Lead Site Reliability Engineer

Há 1 mês


Brazil Andela Tempo inteiro

Andela exists to connect brilliance and opportunity. Since 2014, we have been dedicated to breaking down global barriers and accelerating the future of work for both technologists and organizations around the world. For technologists, Andela offers competitive long-term career opportunities with leading organizations, access to a global community of professionals, and educational opportunities with leading technology providers.
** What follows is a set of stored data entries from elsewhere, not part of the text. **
(* ===== verification/SlotEngine.v ===== *)
(** * Data-plane engine of a slot (src/src/lib/vm/slot-engine.mjs)

    The inference engine and the way official clients reach it.  The persona presets
    of the same file are not modelled. *)

From S2P Require Import Prelude.
From S2P Require Import JsValue.
From S2P Require Import Eligibility.
From S2P Require Import Errors.
#[local] Open Scope string_scope.
#[local] Open Scope list_scope.
#[local] Open Scope js_scope.

(** [String(value ?? '').trim().toLowerCase()] *)
Definition raw_option (value : jsval) : string := to_lower (trim (to_string (value ?? JStr ""))).

(** [s.replaceAll(a, b)] on characters. *)
Fixpoint replace_char (a b : ascii) (s : string) : string :=
  match s with
  | EmptyString => EmptyString
  | String c s => String (if Ascii.eqb c a then b else c) (replace_char a b s)
  end.

Definition normalizeInferenceEngine (value : jsval) (inherit : bool) : string :=
  let raw := raw_option value in
  if String.eqb raw "" then (if inherit then "" else "rust")
  else if is_one_of raw ["rust"; "kernel"; "kin-kernel"; "go"; "worker"; "go-worker"] then "rust"
  else if inherit then "" else "rust".

Definition optionalBool (value : jsval) (fallback : bool) : bool :=
  if is_nullish value || is_str value "" then fallback else is_true value.

Definition optionalTtlMs (value : jsval) (fallback : num) : num :=
  if is_nullish value || is_str value "" then fallback
  else let n := to_number value in if negb (is_finite n) || num_ltb n (Fin 0) then fallback else n.

Record inference_config := {
  engine : string; fallback_to_go : bool; strict : bool; eager_start : bool; health_ttl_ms : num; tcp_nodelay : bool }.

Definition normalizeInferenceConfig (raw : jsval) : inference_config :=
  {| engine := normalizeInferenceEngine (raw?."engine") false; fallback_to_go := false; strict := is_true (raw?."strict");
     eager_start := optionalBool (raw?."eager_start") true; health_ttl_ms := optionalTtlMs (raw?."health_ttl_ms") (num_of_Z 2000);
     tcp_nodelay := optionalBool (raw?."tcp_nodelay") true |}.

(** [None] is [null]: a Codex slot has no Claude engine. *)
Definition resolveInferenceEngine (vm routing : jsval) : option string :=
  if VmKind.isCodexVm vm then None
  else
    let fromVm := normalizeInferenceEngine (vm?."inference_engine") true in
    if String.eqb fromVm "" then Some (normalizeInferenceEngine (routing?."inference"?."engine") false) else Some fromVm.

Definition normalizeOfficialCcInference (value : jsval) (inherit : bool) : string :=
  let raw := replace_char "_" "-" (raw_option value) in
  if is_one_of raw [""; "inherit"; "global"; "default"] then (if inherit then "" else "http")
  else if is_one_of raw ["http"; "hop"; "anthropic-api"; "anthropic_api"] then "http"
  else if is_one_of raw ["cli-hop"; "clihop"; "local-cli"; "local_cli"] then "cli-hop"
  else if inherit then "" else "http".

Definition resolveOfficialCcInference (vm routing : jsval) : option string :=
  if VmKind.isCodexVm vm then None
  else if bool_decide (resolveInferenceEngine vm routing = Some "rust") then Some "cli-hop"
  else
    let fromVm := normalizeOfficialCcInference (vm?."official_cc_inference") true in
    if String.eqb fromVm "" then Some (normalizeOfficialCcInference (routing?."official_cc"?."inference") false) else Some fromVm.

(** [{ ok: true }] is [None], [{ ok: false, error }] the error. *)
Definition assertCliHopAllowed (vm routing : jsval) : option string :=
  if negb (bool_decide (resolveOfficialCcInference vm routing = Some "cli-hop")) then None
  else if negb (bool_decide (resolveInferenceEngine vm routing = Some "rust"))
       then Some "official_cc.inference=cli-hop requires inference.engine=rust"
  else None.

Definition parseOfficialCcInferencePatch (value : jsval) : option string :=
  if is_nullish value then Some ""
  else
    let raw := replace_char "_" "-" (to_lower (trim (to_string value))) in
    if is_one_of raw [""; "inherit"; "global"; "default"] then Some ""
    else if is_one_of raw ["http"; "cli-hop"] then Some raw else None.

(** ** The engine is always the kernel *)

Lemma normalizeInferenceEngine_rust v : normalizeInferenceEngine v false = "rust".
Proof. unfold normalizeInferenceEngine. by repeat case_match. Qed.

Lemma resolveInferenceEngine_rust vm routing : VmKind.isCodexVm vm = false -> resolveInferenceEngine vm routing = Some "rust".
Proof.
  intros H. unfold resolveInferenceEngine. rewrite H, normalizeInferenceEngine_rust.
  unfold normalizeInferenceEngine. destruct (String.eqb (raw_option _) ""); [done|].
  by destruct (is_one_of _ _).
Qed.

(** Every Claude slot hops through the kernel's CLI, whatever was configured. *)
Lemma cli_hop_always vm routing : VmKind.isCodexVm vm = false -> resolveOfficialCcInference vm routing = Some "cli-hop".
Proof.
  intros H. unfold resolveOfficialCcInference. by rewrite H, (resolveInferenceEngine_rust _ _ H), bool_decide_eq_true_2.
Qed.

(** The guard on cli-hop therefore never fires. *)
Lemma cli_hop_allowed vm routing : assertCliHopAllowed vm routing = None.
Proof.
  unfold assertCliHopAllowed. destruct (VmKind.isCodexVm vm) eqn:H.
  - unfold resolveOfficialCcInference. by rewrite H.
  - rewrite (cli_hop_always _ _ H), (resolveInferenceEngine_rust _ _ H). by rewrite !bool_decide_eq_true_2.
Qed.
At Andela, we’re deeply passionate about creating long-lasting and transformative growth opportunities for all - and doing it in an E.P.I.C. way We’re excited to continue building our remote-first team with incredible people like you. After applying for this role, you will join our Andela Community of brilliant technologists by passing a technical screening and live interview. As a community member, you’ll have access to a multitude of exclusive technologist roles. Join Andela today to access this opportunity and more in our global marketplace

Our roles are typically filled at lightning speed, so if you’re considering applying, get your application in quickly

This is a fully remote opportunity for one of our esteemed clients.

About the role:

We are seeking a highly skilled and experienced Lead SRE to oversee the deployment, maintenance, and optimization of the DataDog observability platform across our R&D environment. This role is crucial for ensuring a unified, efficient, and secure monitoring infrastructure. You will lead API integrations, assist in platform modernization, and support teams with architectural insights and best practices for observability and monitoring.

Responsibilities

  • Oversee the deployment, maintenance, and configuration of DataDog for system monitoring, logging, and observability.
  • Act as the primary point of contact for technical issues related to DataDog and observability tools.
  • Lead API integrations and enhance platform capabilities to align with organizational needs.
  • Monitor system performance and health, implementing proactive measures to prevent disruptions.
  • Assist with the migration to service accounts and ensure best practices for user and key management.
  • Provide operational and training support to R&D teams, ensuring efficient use of observability tools.
  • Contribute to platform improvements and guide the adoption of OpenTelemetry or other modernization initiatives.

Required skills:

  • DataDog Expertise (7-9 years): Advanced hands-on experience with DataDog, including monitoring, logging, dashboard creation, and APM configuration.
  • Observability Tools (7-9 years): Proficiency with tools like Prometheus and Grafana for system performance tracking.
  • Cloud Platforms (7-9 years): Extensive experience with AWS, including integration with DataDog for unified monitoring.
  • Containerization and Microservices Monitoring (4-6 years): Expertise in monitoring Kubernetes and containerized environments.
  • Python (4-6 years): Proficiency in Python for scripting and automating monitoring tasks.
  • CI/CD Pipelines (4-6 years): Experience integrating observability tools like DataDog into CI/CD workflows
  • Installation and configuration of DataDog agents and integrations.
  • User management, including roles, permissions, and security best practices.
  • Leadership skills

Nice-to-have skills:

  • OpenTelemetry Adoption: Experience migrating from proprietary tracing models to OpenTelemetry for distributed tracing.
  • API & Platform Migration: Expertise in transitioning to service account models and consolidating access keys for enhanced security.
  • Automation: Familiarity with automating monitoring setups and API configurations using scripting tools.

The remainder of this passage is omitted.